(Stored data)
(* ===== verification/KernelApply.v ===== *)
(** * Runtime integrity checks and the transition function

    [check_k_invariants], [derive_post_transition_frame],
    [ring3_shadow_check], [validate_snapshot_limits] and [apply] of
    [bpmn-lite-kernel/src/lib.rs]. *)

From Stdlib Require Import Strings.Ascii.
From S2P Require Import Prelude RustStr Json Types Concurrency Platform Effects Transition Bindings KernelBase KernelScope KernelTick KernelCommands.

Section apply.
Context {P : Platform}.

(** ** K-1, K-2, K-3 *)

(** The first loop of [check_k_invariants]: an armed record's members are live,
    an armed barrier's count is within its arity and not zero. *)
Definition check_record (fibers : gmap N Fiber) (entry : RecordId * ConcurrencyRecord)
  : Result string unit :=
  let '(id, r) := entry in
  if bool_decide (rec_state r = Armed) then
    _ ← try_for_each (λ member,
      if bool_decide (is_Some (fibers !! member)) then Ok tt
      else Err ("K-1 violated: record " +:+ show_uuid id +:+ " (armed) has member "
             +:+ show_uuid member +:+ ", no live fibre")) (btree_elems (members r));
    if bool_decide (rec_kind r = KBarrier)
       && ((count (rec_counters r) =? 0)%N
           || (arity (rec_counters r) <? count (rec_counters r))%N)
    then Err ("K-3 violated: barrier " +:+ show_uuid id +:+ " armed with count="
           +:+ show_N (count (rec_counters r)) +:+ ", arity=" +:+ show_N (arity (rec_counters r)))
    else Ok tt
  else Ok tt.

(** The second loop: every handle of a live fibre names an armed record that
    lists the fibre. *)
Definition check_handle (table : gmap N ConcurrencyRecord) (fid : Uuid) (handle : RecordId)
  : Result string unit :=
  let prefix := "K-2 violated: fibre " +:+ show_uuid fid +:+ " has handle " +:+ show_uuid handle
    +:+ " on its control stack, but " in
  match table !! handle with
  | Some r =>
      match rec_state r with
      | Armed =>
          if bool_decide (fid ∈ members r) then Ok tt
          else Err (prefix +:+ "is not a member of record " +:+ show_uuid handle)
      | Retired =>
          Err (prefix +:+ "record " +:+ show_uuid handle +:+ " is Retired, not Armed")
      end
  | None => Err (prefix +:+ "no such record exists")
  end.

Definition check_fiber (table : gmap N ConcurrencyRecord) (entry : Uuid * Fiber)
  : Result string unit :=
  try_for_each (check_handle table entry.1) (effective_control_stack entry.2).

(** The third loop: every live member of an armed record holds its handle. *)
Definition check_membership (fibers : gmap N Fiber) (entry : RecordId * ConcurrencyRecord)
  : Result string unit :=
  let '(id, r) := entry in
  if bool_decide (rec_state r = Armed) then
    try_for_each (λ member,
      match fibers !! member with
      | None => Ok tt
      | Some f =>
          if bool_decide (id ∈ effective_control_stack f) then Ok tt
          else Err ("K-2 violated: fibre " +:+ show_uuid member +:+ " is a member of armed record "
                 +:+ show_uuid id +:+ ", but does not have it on its control stack")
      end) (btree_elems (members r))
  else Ok tt.

(** [check_k_invariants]. *)
Definition check_k_invariants (fibers : gmap N Fiber) (table : gmap N ConcurrencyRecord)
  : Result string unit :=
  _ ← try_for_each (check_record fibers) (btree_entries table);
  _ ← try_for_each (check_fiber table) (btree_entries fibers);
  try_for_each (check_membership fibers) (btree_entries table).

(** ** Ring 3 *)

(** [derive_post_transition_frame]. *)
Definition derive_post_transition_frame (s : Snapshot) (t : Transition)
  : gmap N Fiber * gmap N ConcurrencyRecord :=
  (apply_fiber_deltas (sn_fibers s) (fibers_upsert t) (fibers_delete t)
     (delete_all_fibers (terminal_cleanup t)),
   apply_mutations (sn_table s) (concurrency_mutations t)).

(** [state_override().unwrap_or(&next_snapshot().state)]. *)
Definition effective_state (t : Transition) : ProcessState :=
  default (inst_state (next_snapshot t)) (state_override t).

(** The bounds of one upserted fibre. *)
Definition check_fiber_bounds (w : ExecutableWorkflow) (f : Fiber) : Result IntegrityError unit :=
  let limits := wf_limits w in
  let program_len := len (wf_instructions w) in
  _ ← ensure (fiber_pc f <? program_len)%N
    (Ring3Runtime ("fibre " +:+ show_uuid (fiber_id f) +:+ " pc " +:+ show_N (fiber_pc f)
       +:+ " out of bounds (program length " +:+ show_N program_len +:+ ")"));
  _ ← ensure (len (fiber_stack f) <=? max_stack limits)%N
    (Ring3Runtime ("fibre " +:+ show_uuid (fiber_id f) +:+ " operand stack height "
       +:+ show_N (len (fiber_stack f)) +:+ " exceeds verified limit "
       +:+ show_N (max_stack limits)));
  ensure (len (fiber_control_stack f) <=? max_control_depth limits)%N
    (Ring3Runtime ("fibre " +:+ show_uuid (fiber_id f) +:+ " control-stack depth "
       +:+ show_N (len (fiber_control_stack f)) +:+ " exceeds verified limit "
       +:+ show_N (max_control_depth limits))).

(** The members of a barrier that can still arrive. *)
Definition can_arrive (fibers : gmap N Fiber) (id : RecordId) (m : Uuid) : bool :=
  match fibers !! m with
  | Some f => negb (bool_decide (fiber_wait f = WV2Barrier id))
  | None => false
  end.

Definition not_yet_arrived (fibers : gmap N Fiber) (id : RecordId) (r : ConcurrencyRecord)
  : list Uuid :=
  filter (λ m, can_arrive fibers id m) (btree_elems (members r)).

Definition check_barrier (fibers : gmap N Fiber) (entry : RecordId * ConcurrencyRecord)
  : Result IntegrityError unit :=
  let '(id, r) := entry in
  if bool_decide (rec_state r = Armed ∧ rec_kind r = KBarrier) then
    let n := (len (not_yet_arrived fibers id r) mod 2 ^ 32)%N in
    ensure (count (rec_counters r) <=? n)%N
      (Ring3Runtime ("barrier " +:+ show_uuid id +:+ " armed with outstanding count="
         +:+ show_N (count (rec_counters r)) +:+ " but only " +:+ show_N n
         +:+ " live not-yet-arrived member(s) remain among "
         +:+ show_N (len (btree_elems (members r)))
         +:+ " live member(s) — structurally unsatisfiable, stuck by construction"))
  else Ok tt.

(** The effects a fibre waits for. *)
Definition referenced_effects (f : Fiber) : list EffectId :=
  match fiber_wait f with
  | WEffect id => [id]
  | WV2Race _ arms =>
      omap (λ arm, match arm with ArmEffect _ id _ => Some id | _ => None end) arms
  | _ => []
  end.

Definition claim_effect (owner : Uuid) (owners : gmap N Uuid) (id : EffectId)
  : Result IntegrityError (gmap N Uuid) :=
  match owners !! id with
  | Some other =>
      if (other =? owner)%N then Ok (<[id := owner]> owners)
      else Err (Ring3Runtime ("effect EffectId(" +:+ show_uuid id +:+ ") owned by both fibre "
             +:+ show_uuid other +:+ " and fibre " +:+ show_uuid owner))
  | None => Ok (<[id := owner]> owners)
  end.

Definition claim_effects (owners : gmap N Uuid) (f : Fiber)
  : Result IntegrityError (gmap N Uuid) :=
  try_fold (claim_effect (fiber_id f)) owners (referenced_effects f).

(** [ring3_shadow_check]. *)
Definition ring3_shadow_check (w : ExecutableWorkflow) (s : Snapshot) (t : Transition)
  : Result IntegrityError unit :=
  let '(fibers, table) := derive_post_transition_frame s t in
  _ ← ensure (negb (bool_decide (fibers = ∅) && negb (is_terminal (effective_state t))))
    (Ring3Runtime ("instance " +:+ show_uuid (instance_id (sn_instance s))
       +:+ " has zero live fibres post-transition but state " +:+ debug_state (effective_state t)
       +:+ " is non-terminal — stuck by construction"));
  _ ← try_for_each (check_fiber_bounds w) (fibers_upsert t);
  _ ← map_err Ring3Runtime (check_k_invariants fibers table);
  _ ← try_for_each (check_barrier fibers) (btree_entries table);
  _ ← try_fold claim_effects ∅ (btree_values fibers);
  Ok tt.

(** ** Snapshot limits *)

(** The error of an array walk over a value found in [resource]. *)
Definition check_value (resource : string) (v : Value) : Result TransitionError unit :=
  match check_array_limits v with
  | Ok _ => Ok tt
  | Err (TooLong actual max) => Err (ResourceLimitExceeded resource actual max)
  | Err (TooDeep max) => Err (ResourceLimitExceeded resource max max)
  end.

Definition check_fiber_limits (w : ExecutableWorkflow) (check_arrays : bool) (f : Fiber)
  : Result TransitionError unit :=
  _ ← ensure (len (fiber_stack f) <=? max_stack (wf_limits w))%N
    (ResourceLimitExceeded "operand stack" (len (fiber_stack f)) (max_stack (wf_limits w)));
  if check_arrays then try_for_each (check_value "Value::Array size/depth") (fiber_stack f)
  else Ok tt.

(** [validate_snapshot_limits]. *)
Definition validate_snapshot_limits (w : ExecutableWorkflow) (s : Snapshot) (check_arrays : bool)
  : Result TransitionError unit :=
  let fibers := btree_values (sn_fibers s) in
  _ ← ensure (len fibers <=? max_fibers (wf_limits w))%N
    (ResourceLimitExceeded "fiber count" (len fibers) (max_fibers (wf_limits w)));
  _ ← try_for_each (check_fiber_limits w check_arrays) fibers;
  if check_arrays then
    try_for_each (check_value "Value::Array size/depth (flag)")
      (btree_values (flags (sn_instance s)))
  else Ok tt.

(** ** The transition function *)

(** The [match command] of [apply]. *)
Definition dispatch (w : ExecutableWorkflow) (s : Snapshot) (command : Command)
    (ctx : DeterministicContext) : Result TransitionError Transition :=
  match command with
  | CTimerFired timer fired_at => apply_timer w s timer fired_at ctx
  | CCancel reason => Ok (apply_cancel s reason ctx)
  | CTick _ => apply_tick w s ctx command
  | CEffectCompleted _ (EOJob completion) => apply_job_completion s completion
  | CEffectCompleted _ (EOFfi _ _ _ _ _) => apply_ffi_completion w s command
  | CEffectCompleted _ (EOJson _) =>
      Err (UnsupportedCommand "JSON effect completion requires T8")
  | CEffectFailed _ _ _ _ _ _ => apply_job_failure w s command ctx
  | CMessageDelivered _ _ _ _ _ _ => apply_message w s command ctx
  | CTerminate => apply_terminate s ctx
  | CResolveIncident id resolution => apply_resolve_incident s id resolution ctx
  | CStartChildResult key child accepted => apply_start_child_result s key child accepted ctx
  | CJobClaimed job_key worker_id claim_expires_at =>
      Ok (b_event (EvJobClaimed job_key worker_id claim_expires_at) (builder_new (sn_instance s)))
  | CV2TriggerGuard _ => apply_v2_trigger_guard s command ctx
  end.

(** [check_arrays] of [apply]. *)
Definition checks_arrays (command : Command) : bool :=
  match command with CCancel _ | CTerminate => false | _ => true end.

(** [apply]. *)
Definition apply (w : ExecutableWorkflow) (s : Snapshot) (command : Command)
    (ctx : DeterministicContext) : Result TransitionError Transition :=
  _ ← validate_snapshot_limits w s (checks_arrays command);
  t ← dispatch w s command ctx;
  _ ← map_err Integrity (ring3_shadow_check w s t);
  logical ← ok_or (NumericOverflow "logical time") (i64_try_from (logical_time ctx));
  Ok (with_command_envelope
        (CommandEnvelope_new (command_id ctx) logical (JKernel command)) t).

End apply.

_Assigned task_.
Above are the records; repeat exactly the lines from the one holding "w) (fibers_upsert t);" down to the one holding "Definition dispatch (w", end lines included.

_Output of the exercise_.
  _ ← try_for_each (check_fiber_bounds w) (fibers_upsert t);
  _ ← map_err Ring3Runtime (check_k_invariants fibers table);
  _ ← try_for_each (check_barrier fibers) (btree_entries table);
  _ ← try_fold claim_effects ∅ (btree_values fibers);
  Ok tt.

(** ** Snapshot limits *)

(** The error of an array walk over a value found in [resource]. *)
Definition check_value (resource : string) (v : Value) : Result TransitionError unit :=
  match check_array_limits v with
  | Ok _ => Ok tt
  | Err (TooLong actual max) => Err (ResourceLimitExceeded resource actual max)
  | Err (TooDeep max) => Err (ResourceLimitExceeded resource max max)
  end.

Definition check_fiber_limits (w : ExecutableWorkflow) (check_arrays : bool) (f : Fiber)
  : Result TransitionError unit :=
  _ ← ensure (len (fiber_stack f) <=? max_stack (wf_limits w))%N
    (ResourceLimitExceeded "operand stack" (len (fiber_stack f)) (max_stack (wf_limits w)));
  if check_arrays then try_for_each (check_value "Value::Array size/depth") (fiber_stack f)
  else Ok tt.

(** [validate_snapshot_limits]. *)
Definition validate_snapshot_limits (w : ExecutableWorkflow) (s : Snapshot) (check_arrays : bool)
  : Result TransitionError unit :=
  let fibers := btree_values (sn_fibers s) in
  _ ← ensure (len fibers <=? max_fibers (wf_limits w))%N
    (ResourceLimitExceeded "fiber count" (len fibers) (max_fibers (wf_limits w)));
  _ ← try_for_each (check_fiber_limits w check_arrays) fibers;
  if check_arrays then
    try_for_each (check_value "Value::Array size/depth (flag)")
      (btree_values (flags (sn_instance s)))
  else Ok tt.

(** ** The transition function *)

(** The [match command] of [apply]. *)
Definition dispatch (w : ExecutableWorkflow) (s : Snapshot) (command : Command)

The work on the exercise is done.